動議の趣旨説明の冒頭、村上議員は「令和3年度予算は新型コロナウイルス感染症により被害や影響を被った国民生活と社会経済活動を力強く再生へと導く予算に編成し直すことが不可欠」と訴えました。そして、「政府が進めてきた『withコロナ(社会経済と感染対策の両立)』では、感染抑制と感染拡大の波が何度となく繰り返され、社会経済活動の制約は長期にわたり、国民生活や社会経済活動に深刻な影響を与えています。私たちは、感染防止対策と医療支援、そして生活者・事業者支援を集中的に展開し、感染拡大の波を十分に収束させ、その状態を継続させることで感染を封じ込め、早期に通常に近い生活・経済活動を取り戻す『zeroコロナ』の道を選択すべき」との考えを示しました。そのために、特別定額給付金を生活困窮者や生活急変者を対象に再度支給するとともに、持続化給付金を改善し、支給要件の緩和と事業規模に応じた支給を実施するための予算を組み替え案に盛り込んだことを説明しました。さらに、新型コロナウイルス感染症対策関連以外では、子育て支援や、持続可能な社会の実現など、先行投資のための予算は増額する一方、必要性に乏しい事業や効率性の低い予算については大胆にカットし、メリハリの利いた予算編成を提案しました。
次に組み替え案の項目について具体的に説明しました。

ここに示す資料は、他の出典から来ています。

Lemma recognized_roundtrips h k v :
  recognized h k v -> forall fp, owns h v fp -> roundtrips h k v fp.
Proof.
  induction 1 as [k|k b|k n|k s Hs|k l t Hk Hl Ht|l ss Hl
                 |k l vs Hk Hl Hvs IH|k l ps Hl Hnd Hps IH];
    intros fp Hown; inversion Hown; subst;
    try match goal with H : forall l, _ <> VRef l |- _ =>
          try (by destruct (H _ eq_refl)) end;
    try congruence.
  - (* null *)
    split; [set_solver|]. exists JNull. split.
    + intros [|fuel] stack seen Hf Hd Hst; [lia|]. simpl.
      by rewrite (right_id_L ∅ (∪)).
    + intros h0. exists h0, VNull. simpl. rewrite reviver_other by done.
      split; [done|]. split; [done|]. by apply fw_prim.
  - (* boolean *)
    split; [set_solver|]. exists (JBool b). split.
    + intros [|fuel] stack seen Hf Hd Hst; [lia|]. simpl.
      by rewrite (right_id_L ∅ (∪)).
    + intros h0. exists h0, (VBool b). simpl. rewrite reviver_other by done.
      split; [done|]. split; [done|]. by apply fw_prim.
  - (* number *)
    split; [set_solver|]. exists (JNum n). split.
    + intros [|fuel] stack seen Hf Hd Hst; [lia|]. simpl.
      by rewrite (right_id_L ∅ (∪)).
    + intros h0. exists h0, (VNum n). simpl. rewrite reviver_other by done.
      split; [done|]. split; [done|]. by apply fw_prim.
  - (* string *)
    split; [set_solver|]. exists (JStr s). split.
    + intros [|fuel] stack seen Hf Hd Hst; [lia|]. simpl.
      by rewrite (right_id_L ∅ (∪)).
    + intros h0. exists h0, (VStr s). simpl. rewrite reviver_str by done.
      split; [done|]. split; [done|]. by apply fw_prim.
  - (* instant *)
    split; [set_solver|]. exists (JStr (toISOString t)). split.
    + intros [|fuel] stack seen Hf Hd Hst; [lia|]. simpl. rewrite Hl. simpl.
      by rewrite (right_id_L ∅ (∪)).
    + intros h0. exists (h0 ++ [ODate (Some t)]), (VRef (length h0)). simpl.
      unfold reviver. rewrite bool_decide_eq_true_2 by done.
      rewrite Date_parse_toISOString by done.
      split; [done|]. split; [apply prefix_alloc|].
      eapply fw_date; [exact Hl|apply lookup_alloc].
  - (* set of strings *)
    split; [intros x ->%elem_of_singleton; by eapply lookup_lt_Some|].
    exists (JArr (JStr <$> ss)). split.
    + intros [|[|fuel]] stack seen Hf Hd Hst;
        [rewrite size_singleton in Hf; lia..|].
      cbn [SerializeJSONProperty]. unfold toJSON. rewrite Hl.
      cbn [jsonReplacer]. rewrite decide_False by set_solver. rewrite Hl.
      cbn [mbind outcome_bind].
      rewrite serElements_strings by done. cbn [mbind outcome_bind].
      do 2 f_equal. set_solver.
    + intros h0. cbn [InternalizeJSONProperty].
      rewrite intElements_strings. cbn [alloc].
      unfold reviver. rewrite bool_decide_eq_false_2
        by (unfold setKey, dateKeys; rewrite !elem_of_cons, elem_of_nil;
            intros [?|[?|[?|[]]]]; discriminate).
      rewrite String.eqb_refl, lookup_alloc. cbn [alloc].
      eexists _, _. split; [done|]. split.
      { etrans; apply prefix_alloc. }
      eapply fw_set; [done|apply lookup_alloc|].
      intros v. rewrite addAll_elem. set_solver.
  - (* array *)
    match goal with H : h !! l = Some (OArray ?a) |- _ =>
      assert (a = vs) as -> by congruence end.
    match goal with H : apart _ _ ?f |- _ => rename f into fp', H into Hap end.
    match goal with H : l ∉ fp' |- _ => rename H into Hfresh end.
    destruct (roundtrips_elements h vs 0 fp') as (Hb & js & Hser & Hint);
      [by intros n v Hn f Hf; apply IH|done|].
    split.
    { intros x [->%elem_of_singleton|Hx]%elem_of_union;
        [by eapply lookup_lt_Some|by apply Hb]. }
    exists (JArr js). split.
    + intros [|fuel] stack seen Hf Hd Hst; [lia|].
      rewrite size_union, size_singleton in Hf by set_solver.
      cbn [SerializeJSONProperty]. unfold toJSON. rewrite Hl.
      cbn [jsonReplacer]. rewrite decide_False by set_solver. rewrite Hl.
      cbn [isArray orb mbind outcome_bind]. rewrite Hl.
      rewrite decide_False by (intros Hin; apply Hst in Hin; set_solver).
      rewrite Hser; [|lia|set_solver|set_solver].
      cbn [mbind outcome_bind]. do 2 f_equal. set_solver.
    + intros h0. destruct (Hint h0) as (h1 & ys & E & Hp & Hf).
      cbn [InternalizeJSONProperty]. rewrite E. cbn [alloc].
      unfold reviver. destruct (bool_decide (k ∈ dateKeys)).
      all: rewrite (proj2 (String.eqb_neq k setKey)) by done.
      all: eexists _, _; (split; [done|]);
        (split; [etrans; [done|apply prefix_alloc]|]).
      all: eapply fw_arr; [done|apply lookup_alloc|by eapply Forall2_length|].
      all: intros i v1 v2 H1 H2; eapply fieldwise_mono; [|apply prefix_alloc].
      all: by eapply Forall2_lookup_lr.
  - (* record *)
    match goal with H : h !! l = Some (OPlain ?a) |- _ =>
      assert (a = ps) as -> by congruence end.
    match goal with H : apart _ _ ?f |- _ => rename f into fp', H into Hap end.
    match goal with H : l ∉ fp' |- _ => rename H into Hfresh end.
    destruct (roundtrips_members h ps fp') as (Hb & ms & Hser & Hint);
      [by intros k' v Hin f Hf; eapply IH|done|].
    split.
    { intros x [->%elem_of_singleton|Hx]%elem_of_union;
        [by eapply lookup_lt_Some|by apply Hb]. }
    exists (JObj ms). split.
    + intros [|fuel] stack seen Hf Hd Hst; [lia|].
      rewrite size_union, size_singleton in Hf by set_solver.
      cbn [SerializeJSONProperty]. unfold toJSON. rewrite Hl.
      cbn [jsonReplacer]. rewrite decide_False by set_solver. rewrite Hl.
      cbn [isArray toStringTag orb mbind outcome_bind].
      change (String.eqb "Object" "Object") with true. cbv iota.
      cbn [mbind outcome_bind]. rewrite Hl.
      rewrite decide_False by (intros Hin; apply Hst in Hin; set_solver).
      cbn [ownProps].
      rewrite Hser; [|lia|set_solver|set_solver].
      cbn [mbind outcome_bind]. do 2 f_equal. set_solver.
    + intros h0. destruct (Hint h0) as (h1 & qs & E & Hp & Hf).
      cbn [InternalizeJSONProperty]. rewrite E. cbn [alloc].
      rewrite buildProps_NoDup by (by rewrite <- (Forall2_keys _ _ _ Hf)).
      assert (reviver k (VRef (length h1)) (h1 ++ [OPlain qs])
              = (h1 ++ [OPlain qs], VRef (length h1))) as ->.
      { unfold reviver. destruct (bool_decide (k ∈ dateKeys));
          destruct (String.eqb k setKey); by rewrite ?lookup_alloc. }
      eexists _, _; (split; [done|]);
        (split; [etrans; [done|apply prefix_alloc]|]).
      pose proof (Forall2_get _ _ _ Hf) as Hget.
      eapply fw_obj; [done|apply lookup_alloc|apply Hget|].
      intros k' v1 v2 H1 H2. eapply fieldwise_mono; [|apply prefix_alloc].
      by eapply (proj2 (Hget k')).
Qed.
(** In exact arithmetic.  For a vector of finite entries whose
    maximum [hi] is strictly greater than its minimum [lo], [scale] is
    the affine map [q -> a * q + b] with [a = 2 / (hi - lo)] and
    [b = -0.5 * a * (lo + hi)]; without rounding it sends [lo] to -1
    and [hi] to 1, and the minimum and the maximum of the scaled vector
    are -1 and 1. *)
Lemma scale_affine_range (x : list Q) (lo hi : Q) :
  Tensor.vmin (map Fin x) = Ok (Fin lo) ->
  Tensor.vmax (map Fin x) = Ok (Fin hi) ->
  lo < hi ->
  let a := 2 / (hi - lo) in
  let b := (- (1 # 2) * a) * (lo + hi) in
  let y := map (fun q => a * q + b) x in
  scale (map Fin x) = Ok (map Fin y) /\
  a * lo + b == -1 /\ a * hi + b == 1 /\
  (exists v, Tensor.vmin (map Fin y) = Ok (Fin v) /\ v == -1) /\
  (exists w, Tensor.vmax (map Fin y) = Ok (Fin w) /\ w == 1).
Proof.
  intros Hmin Hmax Hlt a b y.
  pose proof (scale_slope_pos lo hi Hlt) as Ha.
  pose proof (scale_at_min lo hi Hlt) as Hlo.
  pose proof (scale_at_max lo hi Hlt) as Hhi.
  change (2 / (hi - lo)) with (scale_slope lo hi) in a.
  change (- (1 # 2) * a * (lo + hi)) with (scale_shift lo hi) in b.
  fold a in Ha, Hlo, Hhi. fold b in Hlo, Hhi.
  destruct (vmin_fin x _ Hmin) as (lo' & [= <-] & Hlo_in & Hlo_le).
  destruct (vmax_fin x _ Hmax) as (hi' & [= <-] & Hhi_in & Hhi_le).
  assert (Hy : x <> []) by (intros ->; destruct Hlo_in).
  assert (Hy' : y <> []) by (subst y; destruct x; [congruence | discriminate]).
  split; [|split; [exact Hlo | split; [exact Hhi | split]]].
  - subst y. rewrite map_map. now apply scale_fin.
  - destruct (vmin_fin_total y Hy') as (v & Ev). exists v. split; [exact Ev|].
    destruct (vmin_fin y _ Ev) as (v' & [= <-] & Hv_in & Hv_le).
    apply Qle_antisym.
    + rewrite <- Hlo. apply Hv_le. subst y. apply in_map_iff. now exists lo.
    + subst y. apply in_map_iff in Hv_in as (q & <- & Hq).
      rewrite <- Hlo. specialize (Hlo_le q Hq). nra.
  - destruct (vmax_fin_total y Hy') as (w & Ew). exists w. split; [exact Ew|].
    destruct (vmax_fin y _ Ew) as (w' & [= <-] & Hw_in & Hw_le).
    apply Qle_antisym.
    + subst y. apply in_map_iff in Hw_in as (q & <- & Hq).
      rewrite <- Hhi. specialize (Hhi_le q Hq). nra.
    + rewrite <- Hhi. apply Hw_le. subst y. apply in_map_iff. now exists hi.
Qed.

(** ** The Chebyshev basis *)

Lemma map_seq_nth {A B} (f : A -> B) (d : A) (x : list A) :
  map (fun i => f (nth i x d)) (seq 0 (length x)) = map f x.
Proof.
  induction x as [|a x IH]; simpl; auto.
  f_equal. rewrite <- seq_shift, map_map. exact IH.
Qed.

Lemma nth_ones_like (x : vec) (i : nat) :
  (i < length x)%nat -> nth i (Tensor.ones_like x) Num.zero = Num.one.
Proof.
  revert i. induction x as [|a x IH]; intros [|i] H; simpl in *; try lia; auto.
  apply IH. lia.
Qed.

(** Up to [k = 2] the loop of [chebyshev_basis] does not run: the
    basis has the two columns 1 and [x]. *)
Lemma chebyshev_basis_low_degree (x : vec) (k : Z) :
  (k <= 2)%Z -> chebyshev_basis x k = Ok (map (fun a => [Num.one; a]) x).
Proof.
  intros Hk.
  assert (Hlen : length (Tensor.ones_like x) = length x) by apply length_map.
  unfold chebyshev_basis, chebyshev_columns.
  replace (range 2 k) with (@nil Z)
    by (unfold range; now replace (Z.to_nat (k - 2)) with 0%nat by lia).
  cbn [fold_left].
  unfold Tensor.stack1, Tensor.same_length. cbn [forallb].
  rewrite Hlen, Nat.eqb_refl. cbn [andb]. f_equal.
  rewrite <- (map_seq_nth (fun a => [Num.one; a]) Num.zero x).
  apply map_ext_in. intros i Hi. apply in_seq in Hi. cbn [map]. f_equal.
  apply nth_ones_like. lia.
Qed.

(** ** The payoff selector *)

Lemma width_map (f : vec -> vec) (X : matrix) :
  (forall r, length (f r) = length r) ->
  Tensor.width (map f X) = Tensor.width X.
Proof. intros H. destruct X; simpl; auto. Qed.

Lemma first_one_rows (X : matrix) :
  first_one X = map (first_one_row (Tensor.width X)) X.
Proof.
  unfold first_one.
  rewrite (width_map _ X) by (intros r; apply length_map).
  generalize (Tensor.width X). intros w.
  rewrite length_map.
  induction X as [|row X IH]; [reflexivity|].
  cbn [map length repeat zip_with]. rewrite IH. reflexivity.
Qed.

Lemma cumprod_from_mask (b : bool) (bs : list bool) :
  Tensor.cumprod_from (Num.of_bool b)
    (Tensor.ssub Num.one (Tensor.mask bs)) = Tensor.mask (alive b bs).
Proof.
  revert b. induction bs as [|c bs IH]; intros b; [reflexivity|].
  cbn [Tensor.mask Tensor.ssub map Tensor.cumprod_from alive].
  replace (Num.of_bool b * (Num.one - Num.of_bool c))%num
    with (Num.of_bool (b && negb c)) by (now destruct b, c).
  f_equal. apply IH.
Qed.

Lemma cumprod_mask (bs : list bool) :
  Tensor.cumprod (Tensor.ssub Num.one (Tensor.mask bs)) =
  Tensor.mask (alive true bs).
Proof.
  destruct bs as [|c bs]; [reflexivity|].
  cbn [Tensor.mask Tensor.ssub map Tensor.cumprod alive].
  replace (Num.one - Num.of_bool c)%num
    with (Num.of_bool (true && negb c)) by (now destruct c).
  f_equal. apply cumprod_from_mask.
Qed.

Lemma clamp_max_mask (bs : list bool) :
  Tensor.clamp_max Num.one (Tensor.mask bs) = Tensor.mask bs.
Proof.
  induction bs as [|c bs IH]; [reflexivity|].
  cbn [Tensor.mask Tensor.clamp_max map]. f_equal; [now destruct c | apply IH].
Qed.

Lemma length_alive b bs : length (alive b bs) = length bs.
Proof. revert b; induction bs; intros; simpl; auto. Qed.

Lemma length_selected b bs : length (selected b bs) = length bs.
Proof. revert b; induction bs; intros; simpl; auto. Qed.
Lemma Unswizzle1_n_spec (n : nat) :
  forall (m : Heap) (src : Ptr) (ydest : Z),
    blk src <> TmpTexBuf32 ->
    let r := Unswizzle1_n m src ydest n in
    snd (fst r) = padd src (16 * (4 * Z.of_nat n))
    /\ snd r = ydest + Z.of_nat n
    /\ unswizzled_rows 1 (4 * Z.of_nat n) m (fst (fst r)) src ydest.
Proof.
  induction n as [|n IH]; intros m src ydest Hsrc; cbv zeta.
  - cbn [Unswizzle1_n fst snd]. change (Z.of_nat 0) with 0.
    rewrite padd_0.
    repeat split; try lia; try apply unswizzled_rows_nil.
  - cbn [Unswizzle1_n].
    pose proof (load8_range m src) as R1.
    pose proof (load8_range m (padd src 16)) as R2.
    pose proof (load8_range m (padd src 32)) as R3.
    pose proof (load8_range m (padd src 48)) as R4.
    set (m1 := store32 m (padd tmpTexBuf32_data (4 * ydest)) _).
    destruct (IH m1 (padd src 64) (ydest + 1)) as (Hs & Hy & Hrows);
      [exact Hsrc|].
    cbv zeta in Hs, Hy, Hrows.
    split; [rewrite Hs, padd_padd; f_equal; lia|].
    split; [rewrite Hy; lia|].
    replace (4 * Z.of_nat (S n)) with (4 + 4 * Z.of_nat n) by lia.
    apply (unswizzled_rows_app 1 4 (4 * Z.of_nat n) 1 m m1); try lia;
      [exact Hsrc| |exact Hrows].
    split.
    + intros q Hq. unfold m1. apply load8_store32_other.
      destruct Hq as [Hq|Hq];
        [left; exact Hq|right; left; cbn [ofs padd tmpTexBuf32_data]; lia].
    + intros y j Hy' Hj. assert (j = 0) by lia. subst j. unfold m1.
      rewrite (lor_shiftl_add (load8 m src)) by lia.
      rewrite (lor_shiftl_add _ _ 16)
        by (change (2 ^ 8) with 256; change (2 ^ 16) with 65536; lia).
      rewrite (lor_shiftl_add _ _ 24)
        by (change (2 ^ 8) with 256; change (2 ^ 16) with 65536;
            change (2 ^ 24) with 16777216; lia).
      change (2 ^ 8) with 256. change (2 ^ 16) with 65536.
      change (2 ^ 24) with 16777216.
      replace (load8 m src + load8 m (padd src 16) * 256
               + load8 m (padd src 32) * 65536
               + load8 m (padd src 48) * 16777216)
        with (load8 m src + 256 * load8 m (padd src 16)
              + 65536 * load8 m (padd src 32)
              + 16777216 * load8 m (padd src 48)) by lia.
      replace (padd tmpTexBuf32_data (4 * ydest + 1 * y + 0))
        with (padd (padd tmpTexBuf32_data (4 * ydest)) y)
        by (rewrite padd_padd; f_equal; lia).
      rewrite load8_store32_word by lia.
      assert (Hc : y = 0 \/ y = 1 \/ y = 2 \/ y = 3) by lia.
      destruct Hc as [-> | [-> | [-> | ->]]];
        cbn [Z.eqb Pos.eqb Z.mul Z.add Pos.mul Pos.add];
        rewrite ?padd_0; reflexivity.
Qed.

新型コロナウイルス感染症の拡大防止、国民の命と暮らしを守るための予算として(1)病床の確保・医療機関支援に3兆円(2)再燃防止策(封じ込め)の徹底に2兆円(3)生活困窮者への支援等暮らしを守る施策に7兆円(4)持続化給付金・家賃支援給付金の再給付、要件緩和など事業を守る施策に22兆円――をあてることを説明し、賛同を求めました。
村上議員は、採決を前に会派を代表し、2021年度予算3案について反対、立憲民主党・無所属、共産党提出の動議に賛成する立場から討論をおこないました。
3年連続で歳出が100兆円の大台を超え、106兆6097億円となった政府の予算案について(1)2021年度予算案のうち、新型コロナウイルス感染拡大防止のための予算は、極めて少ない(2)政府は、新型コロナウイルス対策のための予算については、あたかも2020年度第3次補正予算で措置済みのような対応であり、極めて無責任(3)2020年度第3次補正予算にしても、この2021年度予算にしても、編成されたのは昨年12月のことであり、その後に生じた感染第3波のピークや、緊急事態の発令のことなどを、十分に織り込んでおらず、きわめて不十分な内容(4)2021年度予算案では、コロナ対策とは関係の薄い、従来型の歳出予算について、まったく改められることなく防衛費や公共事業費が多額となっている――等、反対理由を挙げました。
その上で、「政府案は、新型コロナウイルス対策という、いま私たちにとって最も必要とする予算には程遠いもの。本来ならば厳しく精査をして不要不急な部分はカットすべき従来型の既存予算が、相も変わらず膨張し続けています。このような予算案を、私たちは到底、容認することはできません」と述べ、政府予算案に断固反対し、会派と共産党と共同提出した組み替え案に賛成すると主張し、討論を終えました。